_Work request_
In the entries that follow, find the word "Theorem" and report each line it is on.

Source data
===============
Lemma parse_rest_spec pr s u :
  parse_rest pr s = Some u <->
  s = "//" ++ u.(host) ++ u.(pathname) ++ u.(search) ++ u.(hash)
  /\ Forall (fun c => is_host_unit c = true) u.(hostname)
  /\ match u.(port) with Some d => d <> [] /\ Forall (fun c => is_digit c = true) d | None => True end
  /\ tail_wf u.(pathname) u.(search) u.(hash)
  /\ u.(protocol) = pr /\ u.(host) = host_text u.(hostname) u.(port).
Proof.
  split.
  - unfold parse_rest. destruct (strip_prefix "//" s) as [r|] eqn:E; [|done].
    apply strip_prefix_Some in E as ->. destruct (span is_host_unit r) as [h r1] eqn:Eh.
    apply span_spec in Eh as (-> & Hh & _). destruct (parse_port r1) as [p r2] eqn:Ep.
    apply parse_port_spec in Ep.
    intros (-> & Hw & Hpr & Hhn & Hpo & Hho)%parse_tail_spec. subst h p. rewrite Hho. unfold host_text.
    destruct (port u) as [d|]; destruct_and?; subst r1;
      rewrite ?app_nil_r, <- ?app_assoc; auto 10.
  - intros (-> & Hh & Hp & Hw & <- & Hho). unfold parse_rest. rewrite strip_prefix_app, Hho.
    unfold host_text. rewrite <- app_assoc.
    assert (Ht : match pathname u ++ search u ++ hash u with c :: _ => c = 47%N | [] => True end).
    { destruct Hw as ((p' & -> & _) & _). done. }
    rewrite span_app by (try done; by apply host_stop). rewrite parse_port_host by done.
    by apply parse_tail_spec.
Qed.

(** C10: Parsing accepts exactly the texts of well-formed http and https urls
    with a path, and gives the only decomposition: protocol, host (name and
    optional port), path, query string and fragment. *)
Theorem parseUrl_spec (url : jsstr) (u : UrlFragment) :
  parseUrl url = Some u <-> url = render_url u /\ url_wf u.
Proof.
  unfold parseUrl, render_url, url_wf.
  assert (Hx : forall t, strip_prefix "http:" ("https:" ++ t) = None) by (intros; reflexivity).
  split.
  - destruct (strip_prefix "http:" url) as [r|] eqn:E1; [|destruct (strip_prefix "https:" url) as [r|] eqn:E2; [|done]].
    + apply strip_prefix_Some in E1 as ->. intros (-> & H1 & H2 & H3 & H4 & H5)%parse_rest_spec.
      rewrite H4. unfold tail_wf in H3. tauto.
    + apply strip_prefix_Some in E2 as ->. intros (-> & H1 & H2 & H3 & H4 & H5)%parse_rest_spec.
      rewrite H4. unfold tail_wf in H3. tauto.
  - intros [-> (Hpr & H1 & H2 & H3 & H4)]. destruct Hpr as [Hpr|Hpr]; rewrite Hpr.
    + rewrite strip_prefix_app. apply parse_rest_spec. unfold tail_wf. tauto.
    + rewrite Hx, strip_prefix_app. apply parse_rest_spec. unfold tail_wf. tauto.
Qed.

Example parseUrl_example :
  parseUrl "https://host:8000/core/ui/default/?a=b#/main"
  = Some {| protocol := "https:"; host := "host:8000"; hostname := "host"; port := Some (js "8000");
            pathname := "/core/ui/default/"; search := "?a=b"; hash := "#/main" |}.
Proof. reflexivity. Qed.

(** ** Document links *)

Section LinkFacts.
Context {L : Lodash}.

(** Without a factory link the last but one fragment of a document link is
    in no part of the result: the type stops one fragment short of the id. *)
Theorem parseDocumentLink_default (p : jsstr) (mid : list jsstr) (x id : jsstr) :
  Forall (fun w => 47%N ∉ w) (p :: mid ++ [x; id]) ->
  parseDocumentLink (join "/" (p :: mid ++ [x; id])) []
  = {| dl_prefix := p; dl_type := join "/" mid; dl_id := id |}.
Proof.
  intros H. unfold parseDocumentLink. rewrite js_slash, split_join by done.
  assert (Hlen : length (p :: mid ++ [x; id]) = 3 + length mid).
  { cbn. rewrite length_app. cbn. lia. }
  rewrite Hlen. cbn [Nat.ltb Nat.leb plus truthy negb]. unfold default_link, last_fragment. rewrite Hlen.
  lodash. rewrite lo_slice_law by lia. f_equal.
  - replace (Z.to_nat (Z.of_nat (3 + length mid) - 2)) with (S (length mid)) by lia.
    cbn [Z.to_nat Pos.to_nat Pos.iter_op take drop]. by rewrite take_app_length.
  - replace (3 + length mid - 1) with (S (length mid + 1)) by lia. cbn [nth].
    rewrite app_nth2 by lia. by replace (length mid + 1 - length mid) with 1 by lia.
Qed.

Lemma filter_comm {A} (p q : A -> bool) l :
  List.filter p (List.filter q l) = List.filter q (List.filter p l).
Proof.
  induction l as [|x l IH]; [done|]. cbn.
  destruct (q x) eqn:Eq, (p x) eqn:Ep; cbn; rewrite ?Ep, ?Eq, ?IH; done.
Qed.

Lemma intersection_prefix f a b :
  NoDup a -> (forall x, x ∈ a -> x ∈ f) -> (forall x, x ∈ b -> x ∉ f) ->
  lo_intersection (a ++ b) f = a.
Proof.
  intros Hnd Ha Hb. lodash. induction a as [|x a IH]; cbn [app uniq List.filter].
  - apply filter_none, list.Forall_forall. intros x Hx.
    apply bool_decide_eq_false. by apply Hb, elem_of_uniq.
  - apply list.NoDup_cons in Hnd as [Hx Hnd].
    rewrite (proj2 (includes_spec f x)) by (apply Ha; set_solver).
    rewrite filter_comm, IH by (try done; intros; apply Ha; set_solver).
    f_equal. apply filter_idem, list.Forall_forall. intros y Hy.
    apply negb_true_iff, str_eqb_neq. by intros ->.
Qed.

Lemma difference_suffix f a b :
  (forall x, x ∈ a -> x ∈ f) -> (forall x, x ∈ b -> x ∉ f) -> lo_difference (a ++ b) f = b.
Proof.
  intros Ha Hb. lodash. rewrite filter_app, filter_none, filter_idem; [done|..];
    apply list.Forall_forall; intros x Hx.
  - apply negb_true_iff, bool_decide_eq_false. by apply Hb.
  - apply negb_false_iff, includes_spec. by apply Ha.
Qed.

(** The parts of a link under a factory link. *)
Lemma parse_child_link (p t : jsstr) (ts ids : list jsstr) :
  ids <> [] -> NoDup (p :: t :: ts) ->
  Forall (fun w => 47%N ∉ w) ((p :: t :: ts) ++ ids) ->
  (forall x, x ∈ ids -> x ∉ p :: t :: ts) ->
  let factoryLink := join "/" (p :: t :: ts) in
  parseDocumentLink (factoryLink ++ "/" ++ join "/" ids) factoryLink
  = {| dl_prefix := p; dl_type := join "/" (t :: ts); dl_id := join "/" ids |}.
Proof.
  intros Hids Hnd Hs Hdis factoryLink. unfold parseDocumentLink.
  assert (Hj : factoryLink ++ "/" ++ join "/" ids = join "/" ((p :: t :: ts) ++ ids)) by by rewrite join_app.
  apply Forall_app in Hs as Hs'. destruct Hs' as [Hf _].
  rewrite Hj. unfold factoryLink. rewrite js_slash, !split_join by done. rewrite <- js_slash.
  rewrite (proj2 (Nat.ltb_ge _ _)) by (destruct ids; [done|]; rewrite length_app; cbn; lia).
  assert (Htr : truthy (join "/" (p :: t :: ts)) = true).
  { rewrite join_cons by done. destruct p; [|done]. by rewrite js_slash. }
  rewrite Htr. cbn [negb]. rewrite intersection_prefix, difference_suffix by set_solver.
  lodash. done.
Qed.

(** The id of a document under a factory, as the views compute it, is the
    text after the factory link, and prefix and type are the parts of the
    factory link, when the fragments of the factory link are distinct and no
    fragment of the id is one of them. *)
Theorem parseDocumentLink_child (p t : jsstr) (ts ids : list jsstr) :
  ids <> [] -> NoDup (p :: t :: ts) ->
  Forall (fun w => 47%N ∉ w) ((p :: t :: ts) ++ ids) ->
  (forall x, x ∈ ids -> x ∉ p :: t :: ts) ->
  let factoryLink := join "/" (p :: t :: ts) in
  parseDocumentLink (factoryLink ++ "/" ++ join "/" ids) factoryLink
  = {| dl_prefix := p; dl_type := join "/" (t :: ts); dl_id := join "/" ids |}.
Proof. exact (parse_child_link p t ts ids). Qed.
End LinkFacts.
===============
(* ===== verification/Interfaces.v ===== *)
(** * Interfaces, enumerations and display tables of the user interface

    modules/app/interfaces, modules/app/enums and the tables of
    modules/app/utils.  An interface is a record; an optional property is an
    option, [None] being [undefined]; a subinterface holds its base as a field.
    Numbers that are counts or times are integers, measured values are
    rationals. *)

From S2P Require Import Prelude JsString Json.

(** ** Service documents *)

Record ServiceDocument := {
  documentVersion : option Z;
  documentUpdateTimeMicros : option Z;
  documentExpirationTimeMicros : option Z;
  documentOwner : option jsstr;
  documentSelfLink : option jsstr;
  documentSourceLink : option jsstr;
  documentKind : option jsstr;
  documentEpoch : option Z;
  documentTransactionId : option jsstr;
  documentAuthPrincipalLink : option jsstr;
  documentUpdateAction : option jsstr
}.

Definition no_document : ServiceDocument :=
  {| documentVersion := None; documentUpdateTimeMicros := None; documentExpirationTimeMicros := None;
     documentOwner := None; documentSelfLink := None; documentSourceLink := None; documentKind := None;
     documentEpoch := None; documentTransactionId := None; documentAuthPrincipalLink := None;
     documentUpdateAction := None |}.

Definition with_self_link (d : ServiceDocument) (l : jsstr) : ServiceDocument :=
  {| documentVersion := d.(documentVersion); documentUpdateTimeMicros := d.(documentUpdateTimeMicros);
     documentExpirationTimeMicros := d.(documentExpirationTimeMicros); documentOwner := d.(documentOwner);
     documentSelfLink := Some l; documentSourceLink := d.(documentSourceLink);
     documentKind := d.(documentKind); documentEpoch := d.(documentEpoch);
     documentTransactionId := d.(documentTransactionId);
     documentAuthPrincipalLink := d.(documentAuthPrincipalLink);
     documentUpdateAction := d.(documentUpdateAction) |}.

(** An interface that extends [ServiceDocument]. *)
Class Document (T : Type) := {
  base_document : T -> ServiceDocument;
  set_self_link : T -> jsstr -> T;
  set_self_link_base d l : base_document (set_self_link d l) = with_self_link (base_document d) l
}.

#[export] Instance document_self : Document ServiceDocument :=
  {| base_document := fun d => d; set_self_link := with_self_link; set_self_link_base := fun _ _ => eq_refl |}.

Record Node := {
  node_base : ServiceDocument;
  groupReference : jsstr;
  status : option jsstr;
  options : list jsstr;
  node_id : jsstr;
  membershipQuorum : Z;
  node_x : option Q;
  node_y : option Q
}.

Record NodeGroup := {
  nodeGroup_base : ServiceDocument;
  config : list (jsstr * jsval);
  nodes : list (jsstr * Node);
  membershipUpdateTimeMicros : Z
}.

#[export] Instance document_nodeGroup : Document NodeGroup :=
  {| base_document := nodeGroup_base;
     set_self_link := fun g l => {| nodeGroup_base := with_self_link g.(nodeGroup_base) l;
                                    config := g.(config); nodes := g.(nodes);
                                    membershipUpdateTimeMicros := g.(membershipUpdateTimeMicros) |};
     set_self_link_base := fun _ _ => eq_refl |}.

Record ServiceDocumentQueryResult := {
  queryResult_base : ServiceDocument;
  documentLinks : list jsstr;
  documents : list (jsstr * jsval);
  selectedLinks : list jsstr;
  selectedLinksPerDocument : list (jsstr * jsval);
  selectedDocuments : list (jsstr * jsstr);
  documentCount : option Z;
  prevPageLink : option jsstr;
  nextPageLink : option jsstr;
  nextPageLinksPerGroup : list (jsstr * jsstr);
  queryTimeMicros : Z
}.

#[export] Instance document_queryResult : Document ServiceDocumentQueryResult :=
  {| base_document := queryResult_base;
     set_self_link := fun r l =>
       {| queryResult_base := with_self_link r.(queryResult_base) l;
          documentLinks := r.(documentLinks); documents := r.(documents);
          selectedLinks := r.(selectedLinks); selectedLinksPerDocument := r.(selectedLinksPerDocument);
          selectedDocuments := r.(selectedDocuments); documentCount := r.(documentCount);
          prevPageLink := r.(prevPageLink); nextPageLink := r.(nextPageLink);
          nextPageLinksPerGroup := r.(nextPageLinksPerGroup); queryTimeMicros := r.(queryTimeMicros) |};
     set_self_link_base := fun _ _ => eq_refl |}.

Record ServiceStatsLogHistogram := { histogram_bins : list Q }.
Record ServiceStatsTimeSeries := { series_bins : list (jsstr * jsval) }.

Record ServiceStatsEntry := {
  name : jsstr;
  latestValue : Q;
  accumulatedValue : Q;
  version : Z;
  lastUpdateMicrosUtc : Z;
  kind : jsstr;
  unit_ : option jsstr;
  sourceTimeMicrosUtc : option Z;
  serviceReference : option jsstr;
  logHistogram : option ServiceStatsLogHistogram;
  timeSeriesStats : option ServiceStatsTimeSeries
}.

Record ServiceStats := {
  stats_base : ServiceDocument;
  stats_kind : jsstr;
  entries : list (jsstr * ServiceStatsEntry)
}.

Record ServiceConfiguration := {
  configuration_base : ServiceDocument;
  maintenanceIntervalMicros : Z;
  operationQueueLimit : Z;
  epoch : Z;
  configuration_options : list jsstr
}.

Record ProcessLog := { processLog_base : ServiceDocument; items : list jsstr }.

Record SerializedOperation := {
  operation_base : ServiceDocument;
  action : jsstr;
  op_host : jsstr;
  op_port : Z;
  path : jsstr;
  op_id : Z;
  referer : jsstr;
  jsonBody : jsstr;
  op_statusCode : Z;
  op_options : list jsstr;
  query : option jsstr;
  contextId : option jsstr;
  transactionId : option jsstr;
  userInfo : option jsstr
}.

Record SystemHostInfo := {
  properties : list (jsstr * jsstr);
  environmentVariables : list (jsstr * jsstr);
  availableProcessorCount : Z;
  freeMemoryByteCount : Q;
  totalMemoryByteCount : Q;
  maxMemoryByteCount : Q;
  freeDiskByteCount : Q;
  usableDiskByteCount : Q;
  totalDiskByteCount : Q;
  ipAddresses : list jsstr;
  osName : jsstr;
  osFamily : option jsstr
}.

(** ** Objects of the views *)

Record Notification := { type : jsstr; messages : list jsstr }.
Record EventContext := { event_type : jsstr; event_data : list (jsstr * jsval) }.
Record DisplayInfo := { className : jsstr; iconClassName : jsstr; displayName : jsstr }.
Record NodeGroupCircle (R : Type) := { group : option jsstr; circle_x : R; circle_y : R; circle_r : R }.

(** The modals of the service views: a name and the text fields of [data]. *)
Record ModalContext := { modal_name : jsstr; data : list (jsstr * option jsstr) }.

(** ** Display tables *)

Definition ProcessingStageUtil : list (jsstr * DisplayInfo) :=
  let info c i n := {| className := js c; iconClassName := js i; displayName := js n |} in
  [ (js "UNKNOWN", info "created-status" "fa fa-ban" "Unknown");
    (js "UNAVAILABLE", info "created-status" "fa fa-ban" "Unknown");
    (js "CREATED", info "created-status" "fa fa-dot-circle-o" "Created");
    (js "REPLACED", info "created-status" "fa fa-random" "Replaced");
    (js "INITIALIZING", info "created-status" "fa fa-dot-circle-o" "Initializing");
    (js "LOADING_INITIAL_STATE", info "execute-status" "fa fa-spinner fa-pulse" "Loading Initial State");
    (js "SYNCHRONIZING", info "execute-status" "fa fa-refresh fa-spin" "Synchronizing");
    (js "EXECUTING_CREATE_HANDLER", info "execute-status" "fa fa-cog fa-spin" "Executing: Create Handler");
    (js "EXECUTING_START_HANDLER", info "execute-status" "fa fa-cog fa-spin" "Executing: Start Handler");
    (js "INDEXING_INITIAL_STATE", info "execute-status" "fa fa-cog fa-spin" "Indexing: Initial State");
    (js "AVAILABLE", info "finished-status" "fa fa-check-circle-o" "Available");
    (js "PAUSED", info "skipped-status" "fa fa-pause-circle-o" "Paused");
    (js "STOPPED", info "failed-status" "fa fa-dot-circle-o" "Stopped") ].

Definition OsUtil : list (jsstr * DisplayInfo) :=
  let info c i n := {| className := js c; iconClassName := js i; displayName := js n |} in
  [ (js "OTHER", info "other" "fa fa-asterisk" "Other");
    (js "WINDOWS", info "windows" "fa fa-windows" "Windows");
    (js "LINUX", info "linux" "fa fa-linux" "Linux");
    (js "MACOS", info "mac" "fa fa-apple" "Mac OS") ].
===============
_Answer to this problem_
Theorem parseUrl_spec (url : jsstr) (u : UrlFragment) :
Theorem parseDocumentLink_default (p : jsstr) (mid : list jsstr) (x id : jsstr) :
Theorem parseDocumentLink_child (p t : jsstr) (ts ids : list jsstr) :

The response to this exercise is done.